While dismissing the plea, Justice Hemant Prachchhak noted that Gandhi was already facing 10 criminal cases across India, adding that the order of the lower court was “just, proper and legal” in handing over a two year jail term to Gandhi for his remarks.
There was no reasonable grounds to stay the conviction, the high court said.
After the verdict, the Congress party said it would challenge the high court order in the Supreme Court.
A stay on Gandhi’s conviction in the case would have paved the way for his reinstatement as a Member of Parliament.
“He (Gandhi) was trying to stay the conviction on absolutely non-existent grounds. It is a well-settled principle of law that staying of conviction is not a rule, but an exception, resorted only in rare cases. Disqualification is not only limited to MP, MLAs. Moreover, as many as 10 criminal cases are pending against the applicant,” the HC said.
“After this complaint, another complaint was filed in a court in Pune by the grandson of Veer Savarkar for Gandhi’s defamatory utterance against Veer Savarkar at Cambridge. Another complaint against him was filed in the concerned court of Lucknow,” it said.
In this backdrop, refusal of stay on conviction would not in any way result in injustice to the applicant, the judge said.
“Impugned order passed by the appellate court is just, proper and legal, and does not call for any interference. However, it is hereby requested by the concerned learned district judge to decide the criminal appeal on its own merits and in accordance with law as expeditiously as possible. In view of the above, the present criminal revision application deserved to be dismissed and accordingly it is dismissed,” the judge while reading the order.
While noting that there was no reasonable ground to stay the conviction at this stage, Justice Prachchhak also directed the district and sessions court of Surat to hear Gandhi’s appeal against the conviction “as expeditiously as possible”.

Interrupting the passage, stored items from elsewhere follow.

(** Thread records are looked up by name. *)
Definition thread_of (s : kview) (t : nat) : rt_thread := default blank_thread (k_threads s !! t).

Lemma thread_of_lookup s t : is_some_b (k_threads s !! t) = true -> k_threads s !! t = Some (thread_of s t).
Proof. unfold thread_of. by destruct (k_threads s !! t). Qed.

Lemma thread_of_inj s t th : k_threads s !! t = Some th -> th = thread_of s t.
Proof. unfold thread_of. by intros ->. Qed.

(** Thread 3 waits for semaphore 0, at most ten ticks; thread 2 runs. *)
Definition waiting3 : kview := default reset_state (first_state (rt_sem_take 0 10 board)).

Lemma waiting3_kinv : kinv idle waiting3 (queues_of waiting3).
Proof. apply kinv_b_sound. vm_compute. reflexivity. Qed.

Lemma waiting3_running : running idle waiting3 2.
Proof.
  split; [exists (queues_of waiting3); apply waiting3_kinv|].
  split; [split; vm_compute; reflexivity|]. apply stat_b_sound. vm_compute. reflexivity.
Qed.

(** Deciding which priority is the highest with a ready thread. *)
Definition highest_b (Q : Z -> list nat) (p : Z) : bool :=
  bool_decide (0 <= p < 256) && bool_decide (Q p <> []) &&
  forallb (fun p' => bool_decide (Q p' = [])) (seqZ 0 p).

Lemma highest_b_sound Q p : highest_b Q p = true -> is_highest Q p.
Proof.
  unfold highest_b. intros [[H1%bool_decide_eq_true H2%bool_decide_eq_true]%andb_true_iff H3]%andb_true_iff.
  split; [done|]. split; [done|]. intros p' Hp'. rewrite forallb_forall in H3.
  eapply bool_decide_eq_true, H3. apply list_elem_of_In, elem_of_seqZ. lia.
Qed.

#[global] Opaque board booted board2 waiting3.
End Board.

Meanwhile, the Congress on Friday said it will move the Supreme Court challenging the Gujarat High Court verdict
Addressing a press conference at the AICC headquarters, Congress spokesperson and Gandhi’s counsel in the case Abhishek Singhvi said the Gujarat High Court dismissing Rahul Gandhi’s plea was “highly disappointing, but not unexpected”.
Singhvi said the ultimate court is the court of the people and they see what is happening and how an “entire cottage industry has been unleashed against one individual”.
“I will not reiterate the gymnastics that took place at the stage of trial, where the complainant got a one year stay on his own complaint, and then revived it after there was a change on the bench. And, it was that second magistrate, who proceeded to pass that order of conviction. Those are facts, and the facts speak for themselves,” he said.
A metropolitan magistrate’s court in Surat on March 23 sentenced the former Congress president to two years in jail after convicting him under Indian Penal Code (IPC) sections 499 and 500 (criminal defamation) in a 2019 case filed by Bharatiya Janata Party’s (BJP) Gujarat MLA Purnesh Modi.
Following the verdict, Gandhi, elected to the Lok Sabha from Wayanad in Kerala in 2019, was disqualified as a Member of Parliament (MP) under the provisions of the Representation of the People Act.
Gandhi then challenged the order in a sessions court in Surat, which is still pending, along with an application seeking a stay to the conviction. While granting him bail, the sessions court on April 20 refused to stay the conviction, following which, he had knocked the doors of HC.
BJP MLA and former minister in Gujarat government Purnesh Modi filed a criminal defamation case against Gandhi over his ‘How come all thieves have Modi as the common surname?’ remark made during an election rally at Kolar in Karnataka on April 13, 2019.
During an earlier hearing on April 29 in the court of Justice Prachchhak, Gandhi’s lawyer had argued that a maximum punishment of two years for a bailable, non-cognisable offence meant he could lose his Lok Sabha seat “permanently and irreversibly”, which was a “very serious additional irreversible consequence to the person and the constituency he represents”.